Saved data entries:
**********

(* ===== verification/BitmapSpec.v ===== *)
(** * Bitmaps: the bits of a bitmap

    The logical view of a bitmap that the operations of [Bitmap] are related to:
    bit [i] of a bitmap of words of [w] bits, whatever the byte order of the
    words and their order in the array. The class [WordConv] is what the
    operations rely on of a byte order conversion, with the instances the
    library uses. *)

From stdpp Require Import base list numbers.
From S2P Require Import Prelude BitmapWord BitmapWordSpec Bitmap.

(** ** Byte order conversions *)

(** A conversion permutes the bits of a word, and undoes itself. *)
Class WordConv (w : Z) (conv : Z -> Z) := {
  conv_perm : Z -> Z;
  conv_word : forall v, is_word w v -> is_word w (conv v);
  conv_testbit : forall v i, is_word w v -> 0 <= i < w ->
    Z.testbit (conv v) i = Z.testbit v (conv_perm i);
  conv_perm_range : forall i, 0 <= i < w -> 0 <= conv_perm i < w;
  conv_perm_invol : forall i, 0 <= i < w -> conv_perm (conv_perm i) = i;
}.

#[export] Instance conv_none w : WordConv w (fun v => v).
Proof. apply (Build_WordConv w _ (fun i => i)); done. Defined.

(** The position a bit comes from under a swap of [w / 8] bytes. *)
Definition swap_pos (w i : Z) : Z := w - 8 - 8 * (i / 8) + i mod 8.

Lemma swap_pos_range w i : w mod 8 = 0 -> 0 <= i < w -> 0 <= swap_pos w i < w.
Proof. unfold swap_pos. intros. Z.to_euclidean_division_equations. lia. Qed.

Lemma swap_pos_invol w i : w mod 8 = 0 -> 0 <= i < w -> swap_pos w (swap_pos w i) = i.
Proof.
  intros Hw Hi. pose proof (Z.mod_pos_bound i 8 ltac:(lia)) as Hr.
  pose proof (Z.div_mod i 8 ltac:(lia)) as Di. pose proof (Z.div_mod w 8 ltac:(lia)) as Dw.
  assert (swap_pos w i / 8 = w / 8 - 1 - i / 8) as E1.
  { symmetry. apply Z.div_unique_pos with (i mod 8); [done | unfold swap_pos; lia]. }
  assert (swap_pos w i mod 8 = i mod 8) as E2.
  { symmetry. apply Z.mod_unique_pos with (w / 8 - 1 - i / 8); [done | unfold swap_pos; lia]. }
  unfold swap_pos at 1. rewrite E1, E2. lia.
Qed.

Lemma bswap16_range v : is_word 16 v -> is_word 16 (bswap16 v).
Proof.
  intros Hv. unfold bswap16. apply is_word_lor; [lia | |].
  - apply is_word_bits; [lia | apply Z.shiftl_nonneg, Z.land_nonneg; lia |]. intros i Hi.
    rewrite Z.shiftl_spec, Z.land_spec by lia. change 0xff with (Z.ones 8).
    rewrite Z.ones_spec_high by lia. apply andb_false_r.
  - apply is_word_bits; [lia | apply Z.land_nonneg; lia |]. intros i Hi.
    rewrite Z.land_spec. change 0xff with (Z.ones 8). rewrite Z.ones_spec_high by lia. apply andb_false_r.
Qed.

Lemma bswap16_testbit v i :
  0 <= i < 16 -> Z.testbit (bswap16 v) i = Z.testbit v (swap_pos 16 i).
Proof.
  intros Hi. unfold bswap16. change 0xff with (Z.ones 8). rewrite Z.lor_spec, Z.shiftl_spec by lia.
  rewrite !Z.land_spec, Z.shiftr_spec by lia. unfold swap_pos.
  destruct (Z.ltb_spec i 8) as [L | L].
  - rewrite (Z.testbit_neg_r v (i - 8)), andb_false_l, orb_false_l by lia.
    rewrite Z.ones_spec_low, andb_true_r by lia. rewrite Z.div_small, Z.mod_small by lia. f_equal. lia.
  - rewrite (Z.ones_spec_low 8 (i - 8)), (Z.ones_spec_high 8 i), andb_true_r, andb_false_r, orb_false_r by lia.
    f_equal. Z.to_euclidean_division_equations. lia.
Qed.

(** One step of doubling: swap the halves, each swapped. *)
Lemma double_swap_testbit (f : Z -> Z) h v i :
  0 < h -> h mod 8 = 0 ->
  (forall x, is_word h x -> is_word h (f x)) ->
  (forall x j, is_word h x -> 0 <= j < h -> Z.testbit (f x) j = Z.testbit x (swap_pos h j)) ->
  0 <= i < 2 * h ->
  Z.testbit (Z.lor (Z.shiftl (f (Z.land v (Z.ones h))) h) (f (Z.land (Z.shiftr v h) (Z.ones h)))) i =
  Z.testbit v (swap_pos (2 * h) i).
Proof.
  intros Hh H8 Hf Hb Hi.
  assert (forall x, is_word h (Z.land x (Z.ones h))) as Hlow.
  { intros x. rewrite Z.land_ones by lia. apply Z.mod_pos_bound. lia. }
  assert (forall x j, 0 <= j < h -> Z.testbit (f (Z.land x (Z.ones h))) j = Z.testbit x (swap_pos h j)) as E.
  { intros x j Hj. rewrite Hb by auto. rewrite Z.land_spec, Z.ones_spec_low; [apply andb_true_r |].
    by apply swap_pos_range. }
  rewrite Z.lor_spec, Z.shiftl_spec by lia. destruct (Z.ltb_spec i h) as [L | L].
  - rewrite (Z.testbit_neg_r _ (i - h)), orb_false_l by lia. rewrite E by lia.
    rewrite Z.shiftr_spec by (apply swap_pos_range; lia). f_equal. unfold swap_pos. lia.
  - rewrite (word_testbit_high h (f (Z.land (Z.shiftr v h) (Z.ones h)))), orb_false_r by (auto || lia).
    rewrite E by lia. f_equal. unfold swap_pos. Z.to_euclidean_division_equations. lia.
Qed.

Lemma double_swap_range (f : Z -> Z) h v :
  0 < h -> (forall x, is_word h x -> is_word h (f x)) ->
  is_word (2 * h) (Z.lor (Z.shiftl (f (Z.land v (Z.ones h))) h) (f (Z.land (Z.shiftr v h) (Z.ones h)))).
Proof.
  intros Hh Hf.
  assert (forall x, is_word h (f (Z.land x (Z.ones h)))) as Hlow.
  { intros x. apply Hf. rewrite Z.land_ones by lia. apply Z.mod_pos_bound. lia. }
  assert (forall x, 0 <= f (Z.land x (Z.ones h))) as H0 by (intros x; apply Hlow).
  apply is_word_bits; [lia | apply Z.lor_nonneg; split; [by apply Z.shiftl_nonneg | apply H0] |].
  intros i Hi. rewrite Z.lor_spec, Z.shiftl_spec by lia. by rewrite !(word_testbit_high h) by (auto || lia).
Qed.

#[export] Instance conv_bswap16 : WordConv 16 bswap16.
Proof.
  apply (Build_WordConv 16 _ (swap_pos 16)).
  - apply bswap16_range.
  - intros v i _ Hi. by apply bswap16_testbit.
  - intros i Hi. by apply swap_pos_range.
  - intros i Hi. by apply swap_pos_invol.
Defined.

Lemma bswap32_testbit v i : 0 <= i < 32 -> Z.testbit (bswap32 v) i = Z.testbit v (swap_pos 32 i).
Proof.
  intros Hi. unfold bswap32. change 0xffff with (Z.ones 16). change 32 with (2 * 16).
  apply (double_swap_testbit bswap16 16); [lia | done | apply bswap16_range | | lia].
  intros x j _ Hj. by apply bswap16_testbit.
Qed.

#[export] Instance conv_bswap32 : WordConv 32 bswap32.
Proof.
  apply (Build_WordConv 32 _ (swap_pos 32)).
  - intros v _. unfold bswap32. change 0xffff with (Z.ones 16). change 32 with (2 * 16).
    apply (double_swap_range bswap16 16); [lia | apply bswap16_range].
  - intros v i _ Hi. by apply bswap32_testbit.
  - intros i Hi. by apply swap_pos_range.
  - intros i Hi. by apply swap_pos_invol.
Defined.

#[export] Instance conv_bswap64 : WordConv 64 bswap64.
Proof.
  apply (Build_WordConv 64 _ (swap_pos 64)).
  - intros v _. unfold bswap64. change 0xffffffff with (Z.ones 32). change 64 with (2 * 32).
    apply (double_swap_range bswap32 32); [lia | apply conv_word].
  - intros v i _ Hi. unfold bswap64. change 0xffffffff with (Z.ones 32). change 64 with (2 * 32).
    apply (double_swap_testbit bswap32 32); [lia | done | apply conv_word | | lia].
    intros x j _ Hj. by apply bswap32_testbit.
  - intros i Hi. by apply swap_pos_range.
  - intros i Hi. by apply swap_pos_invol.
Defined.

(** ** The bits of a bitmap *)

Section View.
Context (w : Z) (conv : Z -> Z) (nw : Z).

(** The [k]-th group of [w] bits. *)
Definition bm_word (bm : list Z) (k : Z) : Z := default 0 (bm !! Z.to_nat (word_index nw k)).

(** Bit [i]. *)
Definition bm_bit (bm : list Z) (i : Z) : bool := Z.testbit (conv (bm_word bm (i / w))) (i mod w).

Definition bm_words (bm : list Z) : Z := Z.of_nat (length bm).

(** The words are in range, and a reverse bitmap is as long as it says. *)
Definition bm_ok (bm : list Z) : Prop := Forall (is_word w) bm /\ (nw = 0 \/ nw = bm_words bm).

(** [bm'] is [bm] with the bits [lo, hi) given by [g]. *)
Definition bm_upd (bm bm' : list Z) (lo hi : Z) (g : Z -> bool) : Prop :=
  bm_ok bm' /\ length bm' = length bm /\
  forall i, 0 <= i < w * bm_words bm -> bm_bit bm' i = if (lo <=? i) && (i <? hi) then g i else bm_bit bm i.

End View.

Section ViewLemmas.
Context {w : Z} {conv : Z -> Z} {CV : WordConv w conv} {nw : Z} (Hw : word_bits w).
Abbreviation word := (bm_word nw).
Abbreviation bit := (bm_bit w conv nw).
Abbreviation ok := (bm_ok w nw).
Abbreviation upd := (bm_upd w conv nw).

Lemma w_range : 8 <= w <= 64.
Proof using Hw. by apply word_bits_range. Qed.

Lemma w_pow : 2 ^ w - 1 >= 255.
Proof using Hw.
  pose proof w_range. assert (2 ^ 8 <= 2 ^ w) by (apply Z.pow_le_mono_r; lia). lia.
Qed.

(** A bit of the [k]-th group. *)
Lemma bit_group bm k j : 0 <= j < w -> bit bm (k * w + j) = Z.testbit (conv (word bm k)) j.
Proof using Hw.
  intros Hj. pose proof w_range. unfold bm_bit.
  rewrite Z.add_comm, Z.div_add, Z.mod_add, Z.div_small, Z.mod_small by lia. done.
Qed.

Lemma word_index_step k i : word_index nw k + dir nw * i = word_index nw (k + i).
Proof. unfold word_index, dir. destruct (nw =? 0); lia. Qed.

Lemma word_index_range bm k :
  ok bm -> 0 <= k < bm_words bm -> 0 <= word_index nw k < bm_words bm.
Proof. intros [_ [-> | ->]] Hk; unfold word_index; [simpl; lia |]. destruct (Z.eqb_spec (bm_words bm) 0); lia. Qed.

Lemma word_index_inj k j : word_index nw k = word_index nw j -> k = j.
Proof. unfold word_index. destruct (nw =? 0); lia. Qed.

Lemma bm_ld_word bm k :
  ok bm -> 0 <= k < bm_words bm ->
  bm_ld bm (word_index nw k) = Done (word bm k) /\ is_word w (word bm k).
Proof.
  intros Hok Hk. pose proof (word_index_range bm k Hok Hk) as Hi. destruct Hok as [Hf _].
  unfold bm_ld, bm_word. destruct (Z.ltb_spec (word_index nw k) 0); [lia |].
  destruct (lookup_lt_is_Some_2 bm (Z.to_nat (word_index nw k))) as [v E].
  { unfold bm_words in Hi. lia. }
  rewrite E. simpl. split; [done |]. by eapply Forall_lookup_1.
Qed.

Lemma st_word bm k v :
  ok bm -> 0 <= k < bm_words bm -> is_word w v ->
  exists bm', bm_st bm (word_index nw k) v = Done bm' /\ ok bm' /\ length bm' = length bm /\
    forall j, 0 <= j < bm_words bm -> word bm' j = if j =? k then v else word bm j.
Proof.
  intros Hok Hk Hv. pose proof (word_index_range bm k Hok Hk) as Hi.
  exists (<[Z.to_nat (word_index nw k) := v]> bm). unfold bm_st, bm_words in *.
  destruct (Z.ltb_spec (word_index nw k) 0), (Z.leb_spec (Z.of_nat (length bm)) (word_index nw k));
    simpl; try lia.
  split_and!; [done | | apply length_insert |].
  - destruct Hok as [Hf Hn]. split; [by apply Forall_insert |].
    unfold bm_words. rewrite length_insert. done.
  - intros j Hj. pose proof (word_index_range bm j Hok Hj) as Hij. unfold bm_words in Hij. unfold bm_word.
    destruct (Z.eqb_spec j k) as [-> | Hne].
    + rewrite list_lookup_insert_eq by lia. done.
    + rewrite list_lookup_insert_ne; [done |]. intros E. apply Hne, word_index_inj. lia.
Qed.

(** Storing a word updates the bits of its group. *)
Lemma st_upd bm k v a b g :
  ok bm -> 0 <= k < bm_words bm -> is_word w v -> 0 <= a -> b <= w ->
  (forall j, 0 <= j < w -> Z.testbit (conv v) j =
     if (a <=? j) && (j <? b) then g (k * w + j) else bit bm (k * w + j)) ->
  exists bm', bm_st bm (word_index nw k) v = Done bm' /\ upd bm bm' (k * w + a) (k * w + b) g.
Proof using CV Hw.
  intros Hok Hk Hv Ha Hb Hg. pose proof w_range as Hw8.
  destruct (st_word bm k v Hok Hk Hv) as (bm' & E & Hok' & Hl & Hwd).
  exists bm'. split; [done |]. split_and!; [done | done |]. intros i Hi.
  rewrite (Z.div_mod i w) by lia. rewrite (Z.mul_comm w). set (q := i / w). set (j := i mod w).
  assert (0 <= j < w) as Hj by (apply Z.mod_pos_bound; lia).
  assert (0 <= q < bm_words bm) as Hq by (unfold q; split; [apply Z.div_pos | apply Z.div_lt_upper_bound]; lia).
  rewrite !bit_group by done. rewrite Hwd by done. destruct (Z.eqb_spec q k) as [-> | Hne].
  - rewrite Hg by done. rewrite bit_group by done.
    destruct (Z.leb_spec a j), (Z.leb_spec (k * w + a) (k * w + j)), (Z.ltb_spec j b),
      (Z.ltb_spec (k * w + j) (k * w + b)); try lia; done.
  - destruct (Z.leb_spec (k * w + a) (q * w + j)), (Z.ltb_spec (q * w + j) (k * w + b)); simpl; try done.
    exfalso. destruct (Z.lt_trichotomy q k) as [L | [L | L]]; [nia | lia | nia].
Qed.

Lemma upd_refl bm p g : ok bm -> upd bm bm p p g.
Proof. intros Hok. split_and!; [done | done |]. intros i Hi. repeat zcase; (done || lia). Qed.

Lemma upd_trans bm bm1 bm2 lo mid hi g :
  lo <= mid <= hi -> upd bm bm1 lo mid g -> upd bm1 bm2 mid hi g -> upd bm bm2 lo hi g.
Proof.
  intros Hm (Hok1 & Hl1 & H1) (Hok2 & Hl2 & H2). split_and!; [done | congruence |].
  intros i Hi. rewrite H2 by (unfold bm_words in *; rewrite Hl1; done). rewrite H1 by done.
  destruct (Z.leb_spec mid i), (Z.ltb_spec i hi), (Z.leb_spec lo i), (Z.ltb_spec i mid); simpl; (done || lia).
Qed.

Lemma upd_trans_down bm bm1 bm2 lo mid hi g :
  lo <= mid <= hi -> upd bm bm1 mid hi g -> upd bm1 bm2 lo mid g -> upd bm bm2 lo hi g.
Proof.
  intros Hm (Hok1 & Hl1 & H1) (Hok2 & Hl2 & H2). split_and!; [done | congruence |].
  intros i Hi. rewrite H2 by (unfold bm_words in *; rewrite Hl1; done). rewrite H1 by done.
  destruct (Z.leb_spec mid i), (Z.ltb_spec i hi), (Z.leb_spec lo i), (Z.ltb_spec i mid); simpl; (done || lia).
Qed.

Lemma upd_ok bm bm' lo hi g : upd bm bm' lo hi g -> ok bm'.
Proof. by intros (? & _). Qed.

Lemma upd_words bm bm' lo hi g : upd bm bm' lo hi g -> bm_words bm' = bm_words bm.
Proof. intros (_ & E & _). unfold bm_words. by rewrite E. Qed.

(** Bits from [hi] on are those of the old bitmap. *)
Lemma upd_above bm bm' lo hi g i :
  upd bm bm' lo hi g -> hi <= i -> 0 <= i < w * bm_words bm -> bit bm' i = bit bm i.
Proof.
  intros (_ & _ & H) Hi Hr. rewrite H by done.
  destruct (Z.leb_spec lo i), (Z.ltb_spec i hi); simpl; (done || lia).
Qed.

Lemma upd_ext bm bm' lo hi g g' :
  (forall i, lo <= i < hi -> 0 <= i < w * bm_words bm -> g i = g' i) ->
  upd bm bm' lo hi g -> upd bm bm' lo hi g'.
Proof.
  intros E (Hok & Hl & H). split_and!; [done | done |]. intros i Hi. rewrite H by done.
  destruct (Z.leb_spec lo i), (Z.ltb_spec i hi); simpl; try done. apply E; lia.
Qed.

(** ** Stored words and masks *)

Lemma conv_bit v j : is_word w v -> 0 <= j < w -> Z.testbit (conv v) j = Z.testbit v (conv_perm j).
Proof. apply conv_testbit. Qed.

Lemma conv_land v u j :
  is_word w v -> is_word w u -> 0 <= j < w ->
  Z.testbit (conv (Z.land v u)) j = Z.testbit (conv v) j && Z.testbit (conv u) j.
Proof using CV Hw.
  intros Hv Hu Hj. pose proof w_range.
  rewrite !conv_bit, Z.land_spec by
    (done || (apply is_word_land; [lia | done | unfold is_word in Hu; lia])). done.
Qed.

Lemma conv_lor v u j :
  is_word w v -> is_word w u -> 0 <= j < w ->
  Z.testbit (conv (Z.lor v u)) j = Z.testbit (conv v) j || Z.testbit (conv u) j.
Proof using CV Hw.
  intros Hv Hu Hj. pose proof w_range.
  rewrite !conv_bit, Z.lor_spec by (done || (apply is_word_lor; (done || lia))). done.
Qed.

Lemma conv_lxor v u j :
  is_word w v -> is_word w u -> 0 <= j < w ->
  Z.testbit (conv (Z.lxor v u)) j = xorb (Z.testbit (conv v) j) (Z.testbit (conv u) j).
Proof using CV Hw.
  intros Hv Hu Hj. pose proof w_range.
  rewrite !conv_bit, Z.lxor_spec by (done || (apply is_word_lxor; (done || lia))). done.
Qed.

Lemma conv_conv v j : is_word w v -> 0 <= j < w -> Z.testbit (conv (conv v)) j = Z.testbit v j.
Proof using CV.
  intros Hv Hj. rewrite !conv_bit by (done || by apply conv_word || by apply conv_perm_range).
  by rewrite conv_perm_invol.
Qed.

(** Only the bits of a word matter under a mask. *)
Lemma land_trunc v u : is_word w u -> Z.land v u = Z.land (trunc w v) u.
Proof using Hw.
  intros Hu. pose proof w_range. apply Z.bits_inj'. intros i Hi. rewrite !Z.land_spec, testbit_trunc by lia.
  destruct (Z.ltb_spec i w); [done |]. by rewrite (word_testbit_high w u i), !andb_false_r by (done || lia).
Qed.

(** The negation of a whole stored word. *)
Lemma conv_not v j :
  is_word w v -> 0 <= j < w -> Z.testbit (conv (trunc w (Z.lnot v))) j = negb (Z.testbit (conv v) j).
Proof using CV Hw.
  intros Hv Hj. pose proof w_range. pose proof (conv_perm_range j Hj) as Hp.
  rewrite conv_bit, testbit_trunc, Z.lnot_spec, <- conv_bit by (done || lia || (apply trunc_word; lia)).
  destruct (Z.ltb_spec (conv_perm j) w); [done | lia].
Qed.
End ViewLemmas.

**********

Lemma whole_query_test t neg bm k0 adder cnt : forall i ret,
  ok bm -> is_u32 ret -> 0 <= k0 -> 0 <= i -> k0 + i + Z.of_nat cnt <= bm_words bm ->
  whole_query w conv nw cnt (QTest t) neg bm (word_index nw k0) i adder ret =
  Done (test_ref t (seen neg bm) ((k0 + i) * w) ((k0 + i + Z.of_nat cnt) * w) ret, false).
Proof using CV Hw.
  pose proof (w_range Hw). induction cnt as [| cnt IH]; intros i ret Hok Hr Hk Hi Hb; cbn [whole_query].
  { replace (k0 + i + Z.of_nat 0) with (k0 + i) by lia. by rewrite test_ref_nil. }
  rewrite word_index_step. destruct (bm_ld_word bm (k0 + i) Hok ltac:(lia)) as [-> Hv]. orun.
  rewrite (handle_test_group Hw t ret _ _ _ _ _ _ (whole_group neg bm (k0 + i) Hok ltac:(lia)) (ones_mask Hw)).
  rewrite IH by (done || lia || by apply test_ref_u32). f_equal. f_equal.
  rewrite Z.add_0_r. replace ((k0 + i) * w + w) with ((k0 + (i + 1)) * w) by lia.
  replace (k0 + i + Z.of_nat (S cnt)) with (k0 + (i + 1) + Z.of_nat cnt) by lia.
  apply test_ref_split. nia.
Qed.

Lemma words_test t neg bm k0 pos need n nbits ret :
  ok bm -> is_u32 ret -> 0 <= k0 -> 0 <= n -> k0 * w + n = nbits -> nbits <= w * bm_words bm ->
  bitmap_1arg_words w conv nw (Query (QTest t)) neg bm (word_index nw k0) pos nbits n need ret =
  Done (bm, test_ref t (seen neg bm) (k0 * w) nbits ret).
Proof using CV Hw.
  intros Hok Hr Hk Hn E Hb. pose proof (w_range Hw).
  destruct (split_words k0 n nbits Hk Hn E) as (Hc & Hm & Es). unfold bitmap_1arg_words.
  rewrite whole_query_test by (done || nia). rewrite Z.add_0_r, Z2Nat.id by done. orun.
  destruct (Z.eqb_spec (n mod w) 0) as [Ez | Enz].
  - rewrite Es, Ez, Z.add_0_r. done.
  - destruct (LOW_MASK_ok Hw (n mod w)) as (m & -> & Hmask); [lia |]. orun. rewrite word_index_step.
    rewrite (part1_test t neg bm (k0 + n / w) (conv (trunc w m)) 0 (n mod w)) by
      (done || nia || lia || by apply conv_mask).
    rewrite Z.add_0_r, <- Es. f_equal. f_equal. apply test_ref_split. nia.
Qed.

**********

WHAT TO DO:
The line above containing "(* ===== verification/BitmapSpec.v ===== *)", the line containing "pose proof (Z.div_mod i", and every line between them are to be transcribed exactly; no other line is wanted.

SOLUTION:
(* ===== verification/BitmapSpec.v ===== *)
(** * Bitmaps: the bits of a bitmap

    The logical view of a bitmap that the operations of [Bitmap] are related to:
    bit [i] of a bitmap of words of [w] bits, whatever the byte order of the
    words and their order in the array. The class [WordConv] is what the
    operations rely on of a byte order conversion, with the instances the
    library uses. *)

From stdpp Require Import base list numbers.
From S2P Require Import Prelude BitmapWord BitmapWordSpec Bitmap.

(** ** Byte order conversions *)

(** A conversion permutes the bits of a word, and undoes itself. *)
Class WordConv (w : Z) (conv : Z -> Z) := {
  conv_perm : Z -> Z;
  conv_word : forall v, is_word w v -> is_word w (conv v);
  conv_testbit : forall v i, is_word w v -> 0 <= i < w ->
    Z.testbit (conv v) i = Z.testbit v (conv_perm i);
  conv_perm_range : forall i, 0 <= i < w -> 0 <= conv_perm i < w;
  conv_perm_invol : forall i, 0 <= i < w -> conv_perm (conv_perm i) = i;
}.

#[export] Instance conv_none w : WordConv w (fun v => v).
Proof. apply (Build_WordConv w _ (fun i => i)); done. Defined.

(** The position a bit comes from under a swap of [w / 8] bytes. *)
Definition swap_pos (w i : Z) : Z := w - 8 - 8 * (i / 8) + i mod 8.

Lemma swap_pos_range w i : w mod 8 = 0 -> 0 <= i < w -> 0 <= swap_pos w i < w.
Proof. unfold swap_pos. intros. Z.to_euclidean_division_equations. lia. Qed.

Lemma swap_pos_invol w i : w mod 8 = 0 -> 0 <= i < w -> swap_pos w (swap_pos w i) = i.
Proof.
  intros Hw Hi. pose proof (Z.mod_pos_bound i 8 ltac:(lia)) as Hr.
  pose proof (Z.div_mod i 8 ltac:(lia)) as Di. pose proof (Z.div_mod w 8 ltac:(lia)) as Dw.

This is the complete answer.